Друзья молчали, оттягивая момент начала интересующего их обоих разговора.
— Конечно, письмо не оставляло сомнений, кто похитил Рог, — наконец, первым начал Демич. — Но каким образом, еще не получив его, ты пришел к выводу, что это была именно Доманская? Ведь, казалось бы, ничто не указывало на это…

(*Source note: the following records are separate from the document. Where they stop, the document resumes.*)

(** What follows in the new state: the target superblock and the blocks are asked for, or a
    superblock is built. *)
Definition after_transition (s : SyncState) : option (SyncState * list SyncEffect) :=
  epoch ← current_epoch s;
  match sm_state s with
  | Synchronizing =>
    target ← sync_target s;
    let '(s, e) := request_sync_target_superblock (target_superblock target) s in
    match sync_waiting_for_add_blocks_since s with
    | Some start =>
      if decide (10 ≤ wsub U32 epoch start) then '(s, e') ← request_blocks_batch s; Some (s, e ++ e') else Some (s, e)
    | None => Some (s, e)
    end
  | AlmostSynced | Synced =>
    constants ← consensus_constants (chain s);
    if decide (superblock_period constants = 0) then None
    else if decide (epoch ≠ 0 ∧ epoch mod superblock_period constants = 0) then Some (s, [CreateAndBroadcastSuperblock epoch])
    else Some (s, [])
  | WaitingConsensus => Some (s, [])
  end.

(** [Handler<PeersBeacons>]: the reply is the list of peers to drop, [None] for an error. *)
Definition handle_peers_beacons (pb : list (SocketAddr * option LastBeacon)) (outbound_limit : option Z) (s : SyncState)
    : option (SyncState * option (list SocketAddr) * list SyncEffect) :=
  let s := with_received (match pb with [] => peers_beacons_received s | _ => true end) (last_received_beacons s) s in
  let pb := match last_superblock_consensus s with Some sb => ignore_no_consensus_beacons sb pb | None => pb end in
  match current_epoch s with
  | None => Some (s, None, [])
  | Some _ =>
    consensus ← superblock_consensus visit pb outbound_limit (consensus_c s);
    let s := with_received (peers_beacons_received s) pb s in
    let no_beacon := peers_with_no_beacon pb in
    let iced := IcePeer <$> no_beacon in
    peers_to_unregister ← peers_out_of_consensus pb outbound_limit consensus s;
    '(s, dropped, e) ← beacons_transition consensus peers_to_unregister no_beacon s;
    '(s, e') ← after_transition s;
    Some (s, Some dropped, iced ++ e ++ e')
  end.

(** ** A new epoch *)

(** The start of the handler: without beacons in the last epoch, or with epochs skipped, the node
    looks for consensus again. *)
Definition epoch_start (checkpoint : Z) (s : SyncState) : SyncState * list SyncEffect :=
  let last_checked_epoch := current_epoch s in
  let s := with_new_epoch checkpoint s in
  let '(s, e1) := if peers_beacons_received s then (s, [])
                  else let '(s, e) := update_state_machine WaitingConsensus s in (with_candidates ∅ s, e) in
  let '(s, e2) := match last_checked_epoch with
                  | Some last => if decide (wsub U32 checkpoint last ≠ 1) then update_state_machine WaitingConsensus s else (s, [])
                  | None => (s, [])
                  end in
  (with_received false (last_received_beacons s) s, e1 ++ e2).

(** Its end: the reveals of the epoch and some transactions of reverted blocks are queued again. *)
Definition add_transactions_again (s : SyncState) : SyncState * list SyncEffect :=
  let reveals := (λ r, AddTransactionLater (Reveal r) true) <$> temp_reveals s in
  let n := if decide (sm_state s = Synced) then Nat.min (max_reinserted_transactions s) (length (temp_vts_and_drs s)) else 0%nat in
  let again := (λ t, AddTransactionLater t false) <$> take n (temp_vts_and_drs s) in
  (with_temps (best_candidate s) [] (drop n (temp_vts_and_drs s)) s, reveals ++ again).

(** The branch of the synced states: the best candidate is consolidated and, if the node is synced, the
    next block is mined.  [false] is the early return. *)
Definition epoch_synced (best : option B) (s : SyncState) : option (SyncState * list SyncEffect * bool) :=
  if has_reputation (chain s) then
    if can_validate (chain s) then
      c ← match best with Some b => consolidate_candidate (sm_state s) (current_epoch s) b (chain s) | None => Some (chain s) end;
      let s := with_chain c s in
      b ← our_last_beacon s;
      let s := with_chain (clear_commits (chain s)) s in
      let mine := if mining_enabled s && bool_decide (sm_state s = Synced) then [TryMineDataRequest] else [] in
      Some (with_candidates ∅ s, [SetLastBeaconOfSessions b; BroadcastLastBeacon b] ++ mine, true)
    else Some (s, [], false)
  else Some (s, [], true).

(** [Handler<EpochNotification<EveryEpochPayload>>]. *)
Definition handle_epoch_notification (checkpoint : Z) (s : SyncState) : option (SyncState * list SyncEffect) :=
  _ ← chain_beacon (chain s);
  let '(s, e1) := epoch_start checkpoint s in
  let best := best_candidate s in
  let s := with_temps None (temp_reveals s) (temp_vts_and_drs s) s in
  let s := with_chain (refresh_protocol checkpoint (chain s)) s in
  '(s, e2, goes_on) ← match sm_state s with
                      | WaitingConsensus => b ← our_last_beacon s; Some (s, [SetLastBeaconOfSessions b; BroadcastLastBeacon b], true)
                      | Synchronizing => Some (s, [], true)
                      | AlmostSynced | Synced => epoch_synced best s
                      end;
  let '(s, e3) := if goes_on : bool then add_transactions_again s else (s, []) in
  Some (s, e1 ++ e2 ++ e3).

(** ** Blocks from the peers *)

(** [process_blocks_batch]: whether all the blocks were consolidated and how many were.  After an error
    in a later block the state is restored from storage. *)
Fixpoint process_blocks_from (st : StateMachine) (epoch : option Z) (n : nat) (blocks : list Block) (c : C) : option (C * bool * nat * list SyncEffect) :=
  match blocks with
  | [] => Some (c, true, n, [])
  | b :: rest =>
    '(c, ok) ← process_block st epoch b c;
    if ok : bool then process_blocks_from st epoch (S n) rest c
    else Some (c, false, n, if decide (0 < n)%nat then [InitializeFromStorage] else [])
  end.
Definition process_blocks_batch (blocks : list Block) (s : SyncState) : option (SyncState * bool * nat * list SyncEffect) :=
  '(c, ok, n, e) ← process_blocks_from (sm_state s) (current_epoch s) 0 blocks (chain s);
  Some (with_chain c s, ok, n, e).
(** [process_first_batch]. *)
Definition process_first_batch (blocks : list Block) (s : SyncState) : option (SyncState * bool * nat * list SyncEffect) :=
  '(s, ok, n, e) ← process_blocks_batch blocks s;
  if ok : bool then Some (s, true, n, e)
  else let '(s, e') := update_state_machine WaitingConsensus s in Some (with_waiting None s, false, n, e ++ e').

Definition superblock_consolidation_is_needed (target : SyncTarget) (period : Z) (s : SyncState) : option Z :=
  if decide (checkpoint (target_superblock target) ≤ consolidated_index (chain s)) then None
  else Some (wmul U32 (checkpoint (target_superblock target)) period).
Definition superblock_candidate_is_needed (index period : Z) (s : SyncState) : option Z :=
  if decide (index ≤ consolidated_index (chain s)) then None else Some (wmul U32 index period).
(* ===== verification/SuperblockRoundCorrect.v ===== *)
(** * Correctness of superblock rounds

    A synced node confirms a superblock only with the votes of its committee, it persists the state
    of the chain of the superblock that was confirmed, and reverts otherwise. *)

From stdpp Require Import base tactics numbers list gmap strings.
From Stdlib Require Import ZArith Lia.
From S2P Require Import Prelude Stakes Hashes Superblock SuperblockCorrect Versioning Tapi Storage UtxoDb Utxo RepEngine Transaction DataRequest TxPool Consensus.
From S2P Require Import UtxoCorrect SessionsManager Sync.
From S2P Require Import Consolidation ChainManager Snapshot SnapshotCorrect SuperblockRound.
Local Open Scope Z_scope.
Local Open Scope rust_scope.

Section rounds.
Context `{UtxoDb D} `{EqDecision (ChainState D)}.
Context (env : Environment) (calculate_sha256 : list Z → Hash) (to_uncompressed : list Z → option (list Z)).
Context (parse_address : string → option PublicKeyHash) (versioned_hash : Z → BlockHeader → Hash).
Context (votes_iter : gmap Hash (list SuperBlockVote) → list (Hash * list SuperBlockVote)).
Context (votes_drain : gset SuperBlockVote → list SuperBlockVote).
Context (version_code : ProtocolVersion → Z) (stored_header : Hash → option BlockHeader) (bootstrapping_committee : list string).
Implicit Types (m : ChainManager D) (r : Rounds D) (n : ChainStateSnapshot (ChainState D)).

Abbreviation construct :=
  (construct_superblock env calculate_sha256 to_uncompressed parse_address versioned_hash votes_iter votes_drain version_code stored_header
     bootstrapping_committee).
Abbreviation build :=
  (build_next env calculate_sha256 to_uncompressed parse_address versioned_hash votes_drain version_code bootstrapping_committee).

(** ** The pieces *)

(** Equal but for the unspent outputs. *)
Record same_chain m m' : Prop := {
  sc_info : chain_info (chain_state m') = chain_info (chain_state m);
  sc_superblocks : superblock_state (chain_state m') = superblock_state (chain_state m);
  sc_blocks : block_chain (chain_state m') = block_chain (chain_state m);
  sc_state : sm_state m' = sm_state m;
}.

Lemma state_persist_spec m n i m' n' persisted :
  persist_chain_state m n i = Some (m', n', persisted) →
  same_chain m m' ∧ (∀ s batch, persisted = Some (s, batch) → get_superblock_beacon s = get_superblock_beacon (chain_state m)
    ∧ ∀ j, i = Some j → checkpoint <$> get_superblock_beacon (chain_state m) = Some j
         ∧ ∃ s0, previous_chain_state n = Some (s0, j) ∧ get_chain_beacon s = get_chain_beacon s0 ∧ block_chain s = block_chain s0)
  ∧ ∀ j, i = Some j → (n' = n ∧ persisted = None) ∨ (is_Some persisted ∧ previous_chain_state n' = None ∧ highest_persisted_superblock n < j ∧ highest_persisted_superblock n' = j).
Proof.
  unfold persist_chain_state. intros Hp. apply bind_Some in Hp as ([n1 previous] & Hres & Hp).
  destruct previous as [s0|]; [|injection Hp as <- <- <-; split_and!; [done|done|intros j ->; left; by apply (restore_spec (λ _, None)) in Hres as [_ ->]]].
  apply bind_Some in Hp as (sb & Hsb & Hp). apply bind_Some in Hp as (ci & Hci & Hp).
  match type of Hp with context [if ?b then None else _] => destruct b eqn:Hi; [done|] end.
  apply bind_Some in Hp as (utxos & _ & Hp). apply bind_Some in Hp as (batch & _ & Hp). injection Hp as <- <- <-.
  split_and!; [done| |].
  - intros s b [= <- <-]. split; [by rewrite Hsb|]. intros j ->. rewrite bool_decide_eq_false in Hi. apply dec_stable in Hi. split; [rewrite Hsb; simpl; by rewrite Hi|].
    apply (restore_spec (λ _, None)) in Hres as [_ (Hprev & _)]. exists s0. split_and!; [done| |done]. unfold get_chain_beacon. simpl. by rewrite Hci.
  - intros j ->. right. apply (restore_spec (λ _, None)) in Hres as [_ (Hprev & Hlt & _ & Hh & Hnone)]. split_and!; [by eexists|done..].
Qed.

(** A superblock that is confirmed. *)
Lemma confirm_spec voted index r r' e :
  confirm_round voted index r = Some (r', e) →
  ∃ ci, chain_info (chain_state (manager r)) = Some ci
  ∧ chain_info (chain_state (manager r'))
    = Some (MkChainInfo (info_protocol ci) (info_constants ci) (highest_block_checkpoint ci)
              (get_beacon (superblock_state (chain_state (manager r)))) (highest_vrf_output ci))
  ∧ superblock_state (chain_state (manager r')) = superblock_state (chain_state (manager r))
  ∧ sm_state (manager r') = sm_state (manager r)
  ∧ (∀ s batch, PersistedState s batch ∈ e →
       get_superblock_beacon s = Some (get_beacon (superblock_state (chain_state (manager r))))
       ∧ ∃ s0, previous_chain_state (snapshot r) = Some (s0, checkpoint voted) ∧ get_chain_beacon s = get_chain_beacon s0 ∧ block_chain s = block_chain s0)
  ∧ (sm_state (manager r) = Synced ∨ sm_state (manager r) = AlmostSynced →
       previous_chain_state (snapshot r') = Some (chain_state (manager r'), index)
       ∧ (highest_persisted_superblock (snapshot r') = highest_persisted_superblock (snapshot r)
          ∨ highest_persisted_superblock (snapshot r) < checkpoint voted ∧ highest_persisted_superblock (snapshot r') = checkpoint voted)).
Proof.
  unfold confirm_round, set_highest_superblock. intros Hc. apply bind_Some in Hc as (m1 & Hm1 & Hc).
  apply bind_Some in Hm1 as (ci & Hci & [= <-]). exists ci. split; [done|]. set (m1 := with_chain_state _ _) in Hc.
  change (sm_state m1) with (sm_state (manager r)) in Hc. case_decide as Hs.
  - apply bind_Some in Hc as ([[m2 n2] persisted] & Hp & Hc). apply bind_Some in Hc as (n3 & Hn & [= <- <-]). simpl.
    apply state_persist_spec in Hp as ([Hi Hsb _ Hst] & Hper & Hn2). rewrite Hi, Hsb, Hst. split_and!; [done..| |].
    + intros s batch Hin. destruct persisted as [[s1 b1]|]; [|by apply not_elem_of_nil in Hin]. apply list_elem_of_singleton in Hin as [= -> ->].
      destruct (Hper _ _ eq_refl) as [Hb Hall]. destruct (Hall _ eq_refl) as (_ & s0 & ? & ? & ?). split; [by rewrite Hb|by exists s0].
    + intros _. unfold move_chain_state_forward in Hn. destruct (snapshot_take _ n2 index (chain_state m2)) as [[n4 b]|] eqn:Ht; [|done]. injection Hn as <-.
      apply take_spec in Ht as (-> & _ & -> & _). split; [done|]. destruct (Hn2 _ eq_refl) as [[-> _]|(_ & _ & ? & ->)]; [by left|by right].
  - injection Hc as <- <-. split_and!; try done. by intros s batch ?%not_elem_of_nil.
Qed.

Lemma reinsert_beacon i l st st' u :
  reinsert_votes calculate_sha256 st i l = Ret st' u → current_superblock_beacon st' = current_superblock_beacon st ∧ signing_committee st' = signing_committee st.
Proof.
  revert st. induction l as [|v l IH]; intros st Hr; simpl in Hr; [by simplify_eq|]. case_decide; [|by apply IH].
  destruct (insert_vote calculate_sha256 st v) as [st1 x| |] eqn:Hi; [|done..]. simpl in Hr. apply IH in Hr as [-> ->].
  unfold insert_vote in Hi. repeat case_match; simplify_eq; done.
Qed.

Lemma built_beacon st headers ars size index prev keys sync epoch v st' sb :
  build_superblock calculate_sha256 to_uncompressed parse_address versioned_hash votes_drain st headers ars size index prev keys sync epoch env v
    = Ret st' sb → current_superblock_beacon st' = MkBeacon index (superblock_hash_of calculate_sha256 sb).
Proof.
  unfold build_superblock. destruct (hash_key_leaves _ _ _); [|done]. destruct (select_committee _ _ _ _ _ _ _ _) as [committee|]; [|done].
  destruct (match sync with Some _ => _ | None => _ end) as [sb0|]; [|done].
  destruct (clear_and_remove_votes votes_drain (votes_mempool st)) as [mp old].
  destruct (reinsert_votes _ _ _ _) as [st2 u| |] eqn:Hr; [|done..]. simpl. intros [= <- <-]. by apply reinsert_beacon in Hr as [-> _].
Qed.

Lemma superblock_build_spec headers last_hash voted index epoch sync r r' e sb :
  build headers last_hash voted index epoch sync r = Some (r', e, sb) →
  chain_info (chain_state (manager r')) = chain_info (chain_state (manager r))
  ∧ block_chain (chain_state (manager r')) = block_chain (chain_state (manager r))
  ∧ get_beacon (superblock_state (chain_state (manager r'))) = MkBeacon index (superblock_hash_of calculate_sha256 sb)
  ∧ current_superblock (superblock_state (chain_state (manager r'))) = Some sb
  ∧ sm_state (manager r') = sm_state (manager r) ∧ snapshot r' = snapshot r ∧ last_consensus r' = Some voted
  ∧ ∀ s batch, PersistedState s batch ∉ e.
Proof using Type.
  unfold build_next. set (m := match current_superblock _ with Some _ => _ | None => _ end). set (notify := match current_superblock _ with Some _ => _ | None => _ end).
  assert (chain_state m = chain_state (manager r) ∧ sm_state m = sm_state (manager r)) as [Hcs Hsm] by (subst m; by destruct (current_superblock _)).
  intros Hb. apply bind_Some in Hb as (ci & Hci & Hb). apply bind_Some in Hb as (rep & Hrep & Hb). apply bind_Some in Hb as (last & _ & Hb).
  apply bind_Some in Hb as ([rep' members] & _ & Hb). cbn zeta in Hb. apply bind_Some in Hb as (size & _ & Hb).
  destruct (build_superblock _ _ _ _ _ _ _ _ _ _ _ _ _ _ _ _) as [st' sb0| |] eqn:Hbuild; [|done..]. injection Hb as <- <- <-.
  apply built_beacon in Hbuild. simpl. rewrite Hcs, Hsm. split_and!; try done.
  intros s batch. subst notify. rewrite elem_of_app, !elem_of_cons, elem_of_nil.
  destruct (current_superblock _); rewrite ?list_elem_of_singleton, ?elem_of_nil; intros Hin; by destruct_or? Hin.
Qed.

(** ** A round *)

Context (votes_iter_perm : ∀ t, votes_iter t ≡ₚ map_to_list t).



Lemma construct_cases epoch sync r r' e built :
  construct epoch sync r = Some (r', e, built) →
  ∃ cc consolidated, get_consensus_constants (chain_state (manager r)) = Some cc ∧ superblock_period cc ≠ 0
  ∧ get_superblock_beacon (chain_state (manager r)) = Some consolidated
  ∧ let voted := get_beacon (superblock_state (chain_state (manager r))) in
    let index := epoch / superblock_period cc in
    let verdict := superblock_verdict (sm_state (manager r)) voted consolidated index
                     (has_consensus votes_iter (superblock_state (chain_state (manager r)))) in
    match built with
    | Some sb => verdict = SameAsLocal ∧ ∃ headers last_hash r1 e1 e2, confirm_round voted index r = Some (r1, e1)
                 ∧ build headers last_hash voted index epoch sync r1 = Some (r', e2, sb) ∧ e = e1 ++ e2
    | None => verdict ≠ SameAsLocal ∧ revert_round verdict voted (epoch - superblock_period cc) (superblock_period cc) r = (r', e)
    end.
Proof.
  unfold construct_superblock. intros Hc. apply bind_Some in Hc as (cc & Hcc & Hc). case_decide as Hp; [done|].
  apply bind_Some in Hc as (consolidated & Hcon & Hc). apply bind_Some in Hc as (headers & _ & Hc). apply bind_Some in Hc as (last_hash & _ & Hc).
  exists cc, consolidated. split_and!; [done|naive_solver|done|]. cbn zeta.
  destruct (superblock_verdict _ _ _ _ _) eqn:Hv.
  - apply bind_Some in Hc as ([r1 e1] & H1 & Hc). apply bind_Some in Hc as ([[r2 e2] sb] & H2 & [= <- <- <-]).
    split; [done|]. by exists headers, last_hash, r1, e1, e2.
  - destruct (revert_round _ _ _ _ _) as [r1 e1]. by injection Hc as <- <- <-.
  - destruct (revert_round _ _ _ _ _) as [r1 e1]. by injection Hc as <- <- <-.
  - destruct (revert_round _ _ _ _ _) as [r1 e1]. by injection Hc as <- <- <-.
Qed.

— Да, действительно, — отхлебнув кофе, сказал Стас, — графиня Чесменская избрала путь настолько простой, что из-за этой простоты он долгое время не приходил мне в голову. Я рассуждал так: если Рог не мог пропасть из музея после блокирования его сигнализацией, значит, он был взят во временной люфт между тем, как его с достоверностью видели последний раз смотрители, и моментом взятия музея на пульт вневедомственной охраны. Поэтому, естественно было предположить, что это мог сделать кто-то из тех, кто находился в этом интервале в музейных залах — то есть Белобоков, Полякова, ты и, как оказалось потом, Василий Маркуша…
— Скажи, Стас, — прервал его Демич. — Значит, ты всерьез рассматривал меня в качестве подозреваемого?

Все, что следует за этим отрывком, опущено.